> _Your goal_
From the entries below, return exactly the lines beginning at the one that contains "Definition PIPESIZE : Z := 512." and ending at the one that contains "Definition set_writeopen (v", both of them included, and only those lines.

> _Stored data_

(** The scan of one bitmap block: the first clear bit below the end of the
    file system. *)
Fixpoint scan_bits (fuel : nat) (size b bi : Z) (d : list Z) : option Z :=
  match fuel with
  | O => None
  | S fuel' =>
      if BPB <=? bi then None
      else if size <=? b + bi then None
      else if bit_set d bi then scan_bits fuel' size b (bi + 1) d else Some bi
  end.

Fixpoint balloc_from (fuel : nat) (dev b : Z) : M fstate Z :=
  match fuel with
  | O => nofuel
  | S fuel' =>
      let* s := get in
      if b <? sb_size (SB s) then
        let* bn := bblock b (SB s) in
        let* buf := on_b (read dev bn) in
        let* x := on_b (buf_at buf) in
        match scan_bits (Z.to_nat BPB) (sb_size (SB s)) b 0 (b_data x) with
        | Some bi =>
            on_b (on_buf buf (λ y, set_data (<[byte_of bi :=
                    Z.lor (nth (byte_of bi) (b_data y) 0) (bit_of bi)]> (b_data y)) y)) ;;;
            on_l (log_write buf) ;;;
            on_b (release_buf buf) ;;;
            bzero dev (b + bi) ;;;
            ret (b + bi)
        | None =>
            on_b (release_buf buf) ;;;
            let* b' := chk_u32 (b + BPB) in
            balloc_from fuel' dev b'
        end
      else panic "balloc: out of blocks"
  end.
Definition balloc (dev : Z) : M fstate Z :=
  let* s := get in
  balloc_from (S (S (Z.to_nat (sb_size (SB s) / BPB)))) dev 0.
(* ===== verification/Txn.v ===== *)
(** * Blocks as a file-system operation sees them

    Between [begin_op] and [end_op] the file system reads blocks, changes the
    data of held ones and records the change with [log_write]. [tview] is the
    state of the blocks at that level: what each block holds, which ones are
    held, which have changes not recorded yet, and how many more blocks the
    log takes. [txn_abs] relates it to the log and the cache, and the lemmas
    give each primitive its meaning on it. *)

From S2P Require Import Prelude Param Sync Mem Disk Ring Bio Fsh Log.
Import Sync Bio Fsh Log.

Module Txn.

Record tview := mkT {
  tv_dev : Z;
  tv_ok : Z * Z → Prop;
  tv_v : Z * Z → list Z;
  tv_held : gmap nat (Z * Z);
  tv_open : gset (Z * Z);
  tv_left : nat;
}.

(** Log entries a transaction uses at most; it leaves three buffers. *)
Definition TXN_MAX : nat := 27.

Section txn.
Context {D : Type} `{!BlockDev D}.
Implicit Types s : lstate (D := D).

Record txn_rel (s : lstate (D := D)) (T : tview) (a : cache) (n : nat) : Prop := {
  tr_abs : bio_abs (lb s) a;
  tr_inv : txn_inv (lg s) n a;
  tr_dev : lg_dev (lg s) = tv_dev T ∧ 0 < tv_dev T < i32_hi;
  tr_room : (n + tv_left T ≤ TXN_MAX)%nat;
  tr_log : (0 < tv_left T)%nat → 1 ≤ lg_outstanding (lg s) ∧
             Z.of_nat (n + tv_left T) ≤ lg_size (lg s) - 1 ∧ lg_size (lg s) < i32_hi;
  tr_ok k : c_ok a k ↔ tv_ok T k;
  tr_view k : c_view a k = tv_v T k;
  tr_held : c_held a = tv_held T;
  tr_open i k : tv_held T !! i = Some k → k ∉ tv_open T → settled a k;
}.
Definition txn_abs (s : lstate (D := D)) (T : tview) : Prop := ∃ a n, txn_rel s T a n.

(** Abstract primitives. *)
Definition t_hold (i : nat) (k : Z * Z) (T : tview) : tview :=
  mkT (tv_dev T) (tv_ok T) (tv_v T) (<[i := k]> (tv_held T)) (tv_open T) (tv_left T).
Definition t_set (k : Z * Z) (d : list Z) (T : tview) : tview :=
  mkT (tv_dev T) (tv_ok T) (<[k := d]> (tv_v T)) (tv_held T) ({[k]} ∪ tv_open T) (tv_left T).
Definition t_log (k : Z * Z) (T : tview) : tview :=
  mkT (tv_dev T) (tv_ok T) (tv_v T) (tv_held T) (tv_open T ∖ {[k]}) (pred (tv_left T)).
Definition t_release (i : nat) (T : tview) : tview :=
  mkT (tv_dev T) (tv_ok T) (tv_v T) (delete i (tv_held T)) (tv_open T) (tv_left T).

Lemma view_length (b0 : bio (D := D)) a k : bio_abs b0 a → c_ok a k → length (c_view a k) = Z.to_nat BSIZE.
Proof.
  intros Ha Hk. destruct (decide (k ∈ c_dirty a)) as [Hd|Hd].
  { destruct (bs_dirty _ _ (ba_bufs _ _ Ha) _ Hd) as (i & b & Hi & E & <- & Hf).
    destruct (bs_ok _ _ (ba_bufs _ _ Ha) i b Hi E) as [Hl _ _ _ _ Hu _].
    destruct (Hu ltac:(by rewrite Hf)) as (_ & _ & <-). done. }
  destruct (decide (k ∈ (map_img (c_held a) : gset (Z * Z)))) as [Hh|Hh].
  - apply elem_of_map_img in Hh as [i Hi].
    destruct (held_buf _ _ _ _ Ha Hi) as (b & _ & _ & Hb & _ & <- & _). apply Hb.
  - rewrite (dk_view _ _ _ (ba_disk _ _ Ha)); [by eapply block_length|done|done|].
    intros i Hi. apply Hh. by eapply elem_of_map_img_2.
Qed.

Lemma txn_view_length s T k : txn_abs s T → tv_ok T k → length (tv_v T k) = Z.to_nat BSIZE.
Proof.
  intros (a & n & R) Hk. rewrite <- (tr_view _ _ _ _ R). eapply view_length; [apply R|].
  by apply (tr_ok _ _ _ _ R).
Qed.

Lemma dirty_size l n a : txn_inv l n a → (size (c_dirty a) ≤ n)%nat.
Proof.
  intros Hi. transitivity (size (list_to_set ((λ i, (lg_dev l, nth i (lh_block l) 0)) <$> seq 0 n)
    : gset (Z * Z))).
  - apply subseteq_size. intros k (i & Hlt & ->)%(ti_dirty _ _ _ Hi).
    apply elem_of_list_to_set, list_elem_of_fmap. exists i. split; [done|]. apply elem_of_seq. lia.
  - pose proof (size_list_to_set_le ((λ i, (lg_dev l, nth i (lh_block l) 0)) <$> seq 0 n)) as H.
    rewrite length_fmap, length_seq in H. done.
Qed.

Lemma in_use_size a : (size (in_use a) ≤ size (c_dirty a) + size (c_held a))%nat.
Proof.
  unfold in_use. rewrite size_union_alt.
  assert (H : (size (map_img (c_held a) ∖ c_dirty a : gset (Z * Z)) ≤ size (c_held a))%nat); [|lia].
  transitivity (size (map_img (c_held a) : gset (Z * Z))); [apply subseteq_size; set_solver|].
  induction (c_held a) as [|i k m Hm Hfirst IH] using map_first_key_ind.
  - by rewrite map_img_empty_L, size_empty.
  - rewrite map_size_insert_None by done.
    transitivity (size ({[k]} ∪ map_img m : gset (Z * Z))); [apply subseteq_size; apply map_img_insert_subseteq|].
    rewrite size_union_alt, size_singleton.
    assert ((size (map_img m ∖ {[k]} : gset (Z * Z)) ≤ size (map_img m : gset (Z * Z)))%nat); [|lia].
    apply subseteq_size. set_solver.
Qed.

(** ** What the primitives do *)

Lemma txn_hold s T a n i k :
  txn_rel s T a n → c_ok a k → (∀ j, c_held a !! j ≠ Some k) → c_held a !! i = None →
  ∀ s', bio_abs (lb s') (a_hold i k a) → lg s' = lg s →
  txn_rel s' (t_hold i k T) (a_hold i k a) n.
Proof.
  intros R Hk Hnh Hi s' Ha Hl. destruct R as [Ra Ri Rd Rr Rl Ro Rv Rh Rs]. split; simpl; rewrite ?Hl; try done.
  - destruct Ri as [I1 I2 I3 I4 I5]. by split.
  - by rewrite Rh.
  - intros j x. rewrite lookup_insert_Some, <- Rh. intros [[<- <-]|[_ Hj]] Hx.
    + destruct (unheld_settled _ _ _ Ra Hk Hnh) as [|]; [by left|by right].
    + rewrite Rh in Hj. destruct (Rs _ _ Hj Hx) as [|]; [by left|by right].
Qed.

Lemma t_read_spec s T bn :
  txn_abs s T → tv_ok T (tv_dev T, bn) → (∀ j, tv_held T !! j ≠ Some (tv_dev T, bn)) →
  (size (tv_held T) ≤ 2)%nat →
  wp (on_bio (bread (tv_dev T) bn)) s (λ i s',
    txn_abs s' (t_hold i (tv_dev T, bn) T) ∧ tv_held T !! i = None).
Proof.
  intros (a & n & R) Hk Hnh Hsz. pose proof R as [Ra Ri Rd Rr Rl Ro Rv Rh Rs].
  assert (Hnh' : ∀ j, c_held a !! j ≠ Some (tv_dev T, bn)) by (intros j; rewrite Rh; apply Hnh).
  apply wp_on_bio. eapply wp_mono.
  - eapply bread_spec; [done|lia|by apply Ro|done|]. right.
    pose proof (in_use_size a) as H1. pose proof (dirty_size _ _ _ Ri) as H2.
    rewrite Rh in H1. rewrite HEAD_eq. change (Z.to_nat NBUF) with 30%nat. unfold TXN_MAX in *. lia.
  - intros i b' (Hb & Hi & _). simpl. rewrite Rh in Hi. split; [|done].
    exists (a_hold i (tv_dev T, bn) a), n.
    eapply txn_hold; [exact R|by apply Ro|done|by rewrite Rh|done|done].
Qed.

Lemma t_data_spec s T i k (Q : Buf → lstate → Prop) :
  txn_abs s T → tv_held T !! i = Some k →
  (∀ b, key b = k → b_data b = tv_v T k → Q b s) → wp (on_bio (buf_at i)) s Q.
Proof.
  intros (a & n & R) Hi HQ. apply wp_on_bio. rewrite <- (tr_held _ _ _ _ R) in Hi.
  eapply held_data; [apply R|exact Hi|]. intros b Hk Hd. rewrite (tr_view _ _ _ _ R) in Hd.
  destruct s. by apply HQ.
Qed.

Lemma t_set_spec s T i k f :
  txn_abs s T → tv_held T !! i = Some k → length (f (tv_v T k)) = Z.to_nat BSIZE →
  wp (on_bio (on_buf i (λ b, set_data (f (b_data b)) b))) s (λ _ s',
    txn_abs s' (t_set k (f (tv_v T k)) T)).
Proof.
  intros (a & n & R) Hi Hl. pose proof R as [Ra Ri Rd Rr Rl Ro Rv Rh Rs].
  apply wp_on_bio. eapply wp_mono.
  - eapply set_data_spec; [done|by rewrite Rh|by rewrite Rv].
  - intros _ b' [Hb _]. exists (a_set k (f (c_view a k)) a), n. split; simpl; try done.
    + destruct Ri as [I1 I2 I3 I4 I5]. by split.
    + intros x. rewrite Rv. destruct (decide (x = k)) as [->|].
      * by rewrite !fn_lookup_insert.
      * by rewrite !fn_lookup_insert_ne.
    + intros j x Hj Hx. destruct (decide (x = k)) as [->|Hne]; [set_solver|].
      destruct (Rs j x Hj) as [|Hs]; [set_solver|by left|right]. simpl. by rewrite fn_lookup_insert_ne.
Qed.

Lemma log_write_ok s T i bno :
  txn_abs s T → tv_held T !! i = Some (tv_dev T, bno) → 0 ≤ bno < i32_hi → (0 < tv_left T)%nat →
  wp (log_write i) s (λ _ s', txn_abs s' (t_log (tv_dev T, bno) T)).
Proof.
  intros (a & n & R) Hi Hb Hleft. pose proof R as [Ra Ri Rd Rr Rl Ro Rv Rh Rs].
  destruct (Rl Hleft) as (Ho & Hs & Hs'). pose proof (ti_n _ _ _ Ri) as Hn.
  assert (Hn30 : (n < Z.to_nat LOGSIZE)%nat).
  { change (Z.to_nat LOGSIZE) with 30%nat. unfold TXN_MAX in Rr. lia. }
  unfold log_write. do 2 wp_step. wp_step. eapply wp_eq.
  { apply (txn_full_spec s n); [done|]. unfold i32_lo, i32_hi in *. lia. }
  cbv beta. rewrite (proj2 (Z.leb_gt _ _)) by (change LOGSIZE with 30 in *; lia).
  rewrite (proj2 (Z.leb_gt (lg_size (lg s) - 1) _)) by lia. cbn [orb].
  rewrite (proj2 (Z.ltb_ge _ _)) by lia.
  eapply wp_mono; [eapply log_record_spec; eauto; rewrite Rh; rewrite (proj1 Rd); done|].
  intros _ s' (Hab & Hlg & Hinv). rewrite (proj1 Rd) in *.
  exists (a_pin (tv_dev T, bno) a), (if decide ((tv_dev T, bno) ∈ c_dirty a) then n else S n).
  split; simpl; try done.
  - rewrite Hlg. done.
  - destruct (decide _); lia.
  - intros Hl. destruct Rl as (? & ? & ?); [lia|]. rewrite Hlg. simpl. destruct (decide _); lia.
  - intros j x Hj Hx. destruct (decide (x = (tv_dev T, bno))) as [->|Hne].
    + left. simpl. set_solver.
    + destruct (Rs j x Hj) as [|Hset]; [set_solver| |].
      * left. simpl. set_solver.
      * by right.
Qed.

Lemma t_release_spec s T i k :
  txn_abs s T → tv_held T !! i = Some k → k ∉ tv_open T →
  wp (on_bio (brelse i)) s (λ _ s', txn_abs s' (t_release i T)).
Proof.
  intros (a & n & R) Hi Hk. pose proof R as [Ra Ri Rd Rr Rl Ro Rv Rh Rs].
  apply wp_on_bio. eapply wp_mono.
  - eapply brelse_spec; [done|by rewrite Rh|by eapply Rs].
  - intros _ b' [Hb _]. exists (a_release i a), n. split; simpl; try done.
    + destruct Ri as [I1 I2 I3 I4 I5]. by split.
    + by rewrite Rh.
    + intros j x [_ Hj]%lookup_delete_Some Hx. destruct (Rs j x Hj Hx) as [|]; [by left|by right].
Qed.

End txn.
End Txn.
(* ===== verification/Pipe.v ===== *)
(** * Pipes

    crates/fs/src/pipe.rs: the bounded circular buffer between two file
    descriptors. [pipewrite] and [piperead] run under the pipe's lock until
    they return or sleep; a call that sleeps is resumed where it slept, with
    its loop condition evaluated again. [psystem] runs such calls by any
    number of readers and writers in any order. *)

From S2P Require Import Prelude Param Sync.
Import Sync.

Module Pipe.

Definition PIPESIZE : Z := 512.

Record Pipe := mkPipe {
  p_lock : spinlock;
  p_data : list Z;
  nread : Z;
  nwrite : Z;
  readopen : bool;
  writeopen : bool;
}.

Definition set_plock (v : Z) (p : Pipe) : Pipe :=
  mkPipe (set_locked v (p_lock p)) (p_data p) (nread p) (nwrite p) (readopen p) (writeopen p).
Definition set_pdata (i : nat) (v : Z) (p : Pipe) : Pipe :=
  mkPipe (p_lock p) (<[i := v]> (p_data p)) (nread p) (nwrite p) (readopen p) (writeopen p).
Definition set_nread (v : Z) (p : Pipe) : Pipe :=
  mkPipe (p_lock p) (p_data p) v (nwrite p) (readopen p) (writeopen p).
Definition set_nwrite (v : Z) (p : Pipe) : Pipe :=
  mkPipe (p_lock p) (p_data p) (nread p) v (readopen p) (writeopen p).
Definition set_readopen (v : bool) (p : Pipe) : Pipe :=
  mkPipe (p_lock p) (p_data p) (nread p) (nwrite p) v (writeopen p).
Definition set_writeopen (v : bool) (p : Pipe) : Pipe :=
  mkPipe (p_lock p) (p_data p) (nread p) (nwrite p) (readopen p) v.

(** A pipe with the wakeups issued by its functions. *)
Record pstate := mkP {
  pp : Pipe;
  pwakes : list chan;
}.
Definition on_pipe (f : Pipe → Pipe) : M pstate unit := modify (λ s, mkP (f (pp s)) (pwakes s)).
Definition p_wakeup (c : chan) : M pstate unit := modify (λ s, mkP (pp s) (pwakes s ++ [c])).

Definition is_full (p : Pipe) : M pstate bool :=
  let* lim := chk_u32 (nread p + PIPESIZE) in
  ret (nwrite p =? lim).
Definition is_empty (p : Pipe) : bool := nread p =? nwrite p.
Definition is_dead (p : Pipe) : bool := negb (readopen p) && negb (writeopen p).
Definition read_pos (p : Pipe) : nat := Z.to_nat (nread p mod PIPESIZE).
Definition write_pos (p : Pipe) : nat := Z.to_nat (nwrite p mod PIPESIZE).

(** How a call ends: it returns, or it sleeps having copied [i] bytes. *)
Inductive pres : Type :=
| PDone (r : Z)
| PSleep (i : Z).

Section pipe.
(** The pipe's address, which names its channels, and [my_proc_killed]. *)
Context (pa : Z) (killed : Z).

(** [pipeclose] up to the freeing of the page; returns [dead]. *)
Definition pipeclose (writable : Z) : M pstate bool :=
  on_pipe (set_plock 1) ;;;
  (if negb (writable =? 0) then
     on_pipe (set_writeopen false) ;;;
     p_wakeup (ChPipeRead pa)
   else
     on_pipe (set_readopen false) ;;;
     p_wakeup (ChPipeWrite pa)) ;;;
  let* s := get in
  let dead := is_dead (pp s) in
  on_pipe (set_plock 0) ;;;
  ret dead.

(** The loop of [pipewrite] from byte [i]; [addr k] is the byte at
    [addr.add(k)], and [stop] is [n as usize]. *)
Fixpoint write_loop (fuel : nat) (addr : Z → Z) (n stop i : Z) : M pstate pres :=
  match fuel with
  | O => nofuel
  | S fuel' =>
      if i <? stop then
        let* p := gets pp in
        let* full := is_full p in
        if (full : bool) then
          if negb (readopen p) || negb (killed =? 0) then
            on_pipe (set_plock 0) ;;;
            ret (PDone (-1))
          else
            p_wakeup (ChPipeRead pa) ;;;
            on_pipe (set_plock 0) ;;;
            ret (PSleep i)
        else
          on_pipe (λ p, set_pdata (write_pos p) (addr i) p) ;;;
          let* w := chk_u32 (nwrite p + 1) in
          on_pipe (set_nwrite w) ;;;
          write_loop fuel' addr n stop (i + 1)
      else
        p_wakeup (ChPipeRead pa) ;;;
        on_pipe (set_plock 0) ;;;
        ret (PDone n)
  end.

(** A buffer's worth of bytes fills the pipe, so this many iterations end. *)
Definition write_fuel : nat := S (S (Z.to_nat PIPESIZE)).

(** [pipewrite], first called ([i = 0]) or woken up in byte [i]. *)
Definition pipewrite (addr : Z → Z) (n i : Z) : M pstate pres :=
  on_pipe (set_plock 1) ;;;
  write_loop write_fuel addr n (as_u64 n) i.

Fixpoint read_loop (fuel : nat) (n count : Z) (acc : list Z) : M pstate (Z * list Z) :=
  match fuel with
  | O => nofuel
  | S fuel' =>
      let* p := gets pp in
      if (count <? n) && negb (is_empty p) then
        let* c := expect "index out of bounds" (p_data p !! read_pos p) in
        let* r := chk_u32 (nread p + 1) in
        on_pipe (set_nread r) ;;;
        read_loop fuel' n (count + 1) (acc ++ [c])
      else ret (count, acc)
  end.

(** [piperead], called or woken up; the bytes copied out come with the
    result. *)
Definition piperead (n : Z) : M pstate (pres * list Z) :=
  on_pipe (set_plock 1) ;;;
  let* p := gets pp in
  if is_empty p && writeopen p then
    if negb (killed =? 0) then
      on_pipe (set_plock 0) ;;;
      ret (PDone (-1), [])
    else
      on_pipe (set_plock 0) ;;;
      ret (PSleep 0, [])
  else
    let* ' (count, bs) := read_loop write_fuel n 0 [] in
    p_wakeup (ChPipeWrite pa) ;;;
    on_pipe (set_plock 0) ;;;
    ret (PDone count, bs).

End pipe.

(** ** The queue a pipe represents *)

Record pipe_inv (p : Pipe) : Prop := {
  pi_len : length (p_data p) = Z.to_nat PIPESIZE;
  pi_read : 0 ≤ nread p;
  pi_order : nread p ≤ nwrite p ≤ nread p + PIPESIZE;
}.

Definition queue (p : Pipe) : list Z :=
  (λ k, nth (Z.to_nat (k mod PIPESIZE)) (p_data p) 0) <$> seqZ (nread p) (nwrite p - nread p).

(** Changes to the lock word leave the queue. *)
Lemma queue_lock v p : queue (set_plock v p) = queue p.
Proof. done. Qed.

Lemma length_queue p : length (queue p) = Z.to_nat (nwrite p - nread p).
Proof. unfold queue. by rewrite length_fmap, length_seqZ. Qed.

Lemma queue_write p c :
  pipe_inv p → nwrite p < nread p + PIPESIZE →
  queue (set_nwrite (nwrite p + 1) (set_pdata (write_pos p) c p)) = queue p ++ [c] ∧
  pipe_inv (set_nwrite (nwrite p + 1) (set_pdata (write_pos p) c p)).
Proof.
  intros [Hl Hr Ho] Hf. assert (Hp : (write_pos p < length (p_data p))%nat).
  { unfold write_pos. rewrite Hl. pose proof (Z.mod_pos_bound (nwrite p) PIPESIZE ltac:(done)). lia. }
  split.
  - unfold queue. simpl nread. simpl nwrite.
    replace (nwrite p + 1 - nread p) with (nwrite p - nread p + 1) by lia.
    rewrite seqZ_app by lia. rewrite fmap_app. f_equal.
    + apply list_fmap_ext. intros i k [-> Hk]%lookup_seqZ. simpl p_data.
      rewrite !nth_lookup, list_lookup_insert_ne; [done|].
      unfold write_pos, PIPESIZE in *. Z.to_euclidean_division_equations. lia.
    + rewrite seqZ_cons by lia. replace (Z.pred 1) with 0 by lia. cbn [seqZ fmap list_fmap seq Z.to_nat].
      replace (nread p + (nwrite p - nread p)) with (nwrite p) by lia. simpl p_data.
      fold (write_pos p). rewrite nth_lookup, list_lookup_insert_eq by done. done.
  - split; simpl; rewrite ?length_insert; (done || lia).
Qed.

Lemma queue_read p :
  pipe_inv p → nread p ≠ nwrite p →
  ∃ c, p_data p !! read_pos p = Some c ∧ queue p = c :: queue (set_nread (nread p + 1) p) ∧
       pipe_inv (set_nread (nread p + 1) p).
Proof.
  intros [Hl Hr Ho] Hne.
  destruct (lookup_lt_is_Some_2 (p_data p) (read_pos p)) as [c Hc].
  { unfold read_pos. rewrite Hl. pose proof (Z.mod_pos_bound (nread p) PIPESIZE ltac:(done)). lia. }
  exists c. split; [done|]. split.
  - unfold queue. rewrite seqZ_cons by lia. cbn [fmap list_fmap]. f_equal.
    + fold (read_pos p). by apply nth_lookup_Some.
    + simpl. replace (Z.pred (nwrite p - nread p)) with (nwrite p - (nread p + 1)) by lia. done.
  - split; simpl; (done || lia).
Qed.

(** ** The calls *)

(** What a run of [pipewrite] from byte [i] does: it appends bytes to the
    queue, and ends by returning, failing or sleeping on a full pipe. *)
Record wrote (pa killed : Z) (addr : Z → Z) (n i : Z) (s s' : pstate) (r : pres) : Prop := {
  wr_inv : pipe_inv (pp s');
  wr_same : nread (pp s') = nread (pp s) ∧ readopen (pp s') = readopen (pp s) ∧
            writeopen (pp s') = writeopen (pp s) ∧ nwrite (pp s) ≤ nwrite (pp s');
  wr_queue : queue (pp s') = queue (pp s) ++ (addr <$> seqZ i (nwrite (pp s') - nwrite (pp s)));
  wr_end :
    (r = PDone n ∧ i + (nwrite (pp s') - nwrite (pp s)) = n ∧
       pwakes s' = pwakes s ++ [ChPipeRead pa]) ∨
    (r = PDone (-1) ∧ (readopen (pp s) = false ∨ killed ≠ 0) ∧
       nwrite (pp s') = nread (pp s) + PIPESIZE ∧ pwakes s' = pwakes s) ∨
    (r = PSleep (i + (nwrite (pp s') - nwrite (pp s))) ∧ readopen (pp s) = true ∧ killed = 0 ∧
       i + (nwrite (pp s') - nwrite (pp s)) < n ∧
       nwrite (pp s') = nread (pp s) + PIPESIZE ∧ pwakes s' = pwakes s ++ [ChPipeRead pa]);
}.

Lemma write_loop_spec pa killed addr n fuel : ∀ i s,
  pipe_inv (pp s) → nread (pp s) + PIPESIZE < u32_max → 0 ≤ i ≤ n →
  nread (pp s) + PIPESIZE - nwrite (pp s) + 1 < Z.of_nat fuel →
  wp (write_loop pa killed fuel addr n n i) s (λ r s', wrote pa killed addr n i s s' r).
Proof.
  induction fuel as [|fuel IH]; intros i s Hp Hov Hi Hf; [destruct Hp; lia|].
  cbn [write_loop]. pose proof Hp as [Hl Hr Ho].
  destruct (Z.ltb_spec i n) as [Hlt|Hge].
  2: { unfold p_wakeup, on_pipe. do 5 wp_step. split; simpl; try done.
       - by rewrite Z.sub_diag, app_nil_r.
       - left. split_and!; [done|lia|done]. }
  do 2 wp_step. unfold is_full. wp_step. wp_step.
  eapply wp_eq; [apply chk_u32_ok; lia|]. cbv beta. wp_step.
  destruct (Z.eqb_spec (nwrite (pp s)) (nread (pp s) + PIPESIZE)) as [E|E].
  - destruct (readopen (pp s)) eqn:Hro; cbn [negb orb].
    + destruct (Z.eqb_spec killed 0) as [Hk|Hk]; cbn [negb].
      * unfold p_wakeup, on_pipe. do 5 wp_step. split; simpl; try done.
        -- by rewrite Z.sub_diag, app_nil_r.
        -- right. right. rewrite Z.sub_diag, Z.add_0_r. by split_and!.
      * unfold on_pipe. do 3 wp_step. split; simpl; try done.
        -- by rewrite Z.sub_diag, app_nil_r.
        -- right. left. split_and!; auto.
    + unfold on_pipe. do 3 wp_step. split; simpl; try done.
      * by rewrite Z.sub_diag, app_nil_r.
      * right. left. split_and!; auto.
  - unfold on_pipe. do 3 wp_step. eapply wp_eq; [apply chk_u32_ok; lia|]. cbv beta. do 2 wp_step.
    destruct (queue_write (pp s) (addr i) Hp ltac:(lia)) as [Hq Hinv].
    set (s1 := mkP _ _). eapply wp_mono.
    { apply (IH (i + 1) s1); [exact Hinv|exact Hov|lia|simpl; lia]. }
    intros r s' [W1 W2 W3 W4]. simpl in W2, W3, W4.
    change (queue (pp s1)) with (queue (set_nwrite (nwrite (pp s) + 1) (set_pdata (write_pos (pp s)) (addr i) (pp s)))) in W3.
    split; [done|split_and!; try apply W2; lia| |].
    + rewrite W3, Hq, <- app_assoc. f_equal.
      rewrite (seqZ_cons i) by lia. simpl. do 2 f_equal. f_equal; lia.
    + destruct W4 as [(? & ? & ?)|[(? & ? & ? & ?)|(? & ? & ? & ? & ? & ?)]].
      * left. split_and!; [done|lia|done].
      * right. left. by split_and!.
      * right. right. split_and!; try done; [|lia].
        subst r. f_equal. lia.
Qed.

> _Answer to this exercise_
Definition PIPESIZE : Z := 512.

Record Pipe := mkPipe {
  p_lock : spinlock;
  p_data : list Z;
  nread : Z;
  nwrite : Z;
  readopen : bool;
  writeopen : bool;
}.

Definition set_plock (v : Z) (p : Pipe) : Pipe :=
  mkPipe (set_locked v (p_lock p)) (p_data p) (nread p) (nwrite p) (readopen p) (writeopen p).
Definition set_pdata (i : nat) (v : Z) (p : Pipe) : Pipe :=
  mkPipe (p_lock p) (<[i := v]> (p_data p)) (nread p) (nwrite p) (readopen p) (writeopen p).
Definition set_nread (v : Z) (p : Pipe) : Pipe :=
  mkPipe (p_lock p) (p_data p) v (nwrite p) (readopen p) (writeopen p).
Definition set_nwrite (v : Z) (p : Pipe) : Pipe :=
  mkPipe (p_lock p) (p_data p) (nread p) v (readopen p) (writeopen p).
Definition set_readopen (v : bool) (p : Pipe) : Pipe :=
  mkPipe (p_lock p) (p_data p) (nread p) (nwrite p) v (writeopen p).
Definition set_writeopen (v : bool) (p : Pipe) : Pipe :=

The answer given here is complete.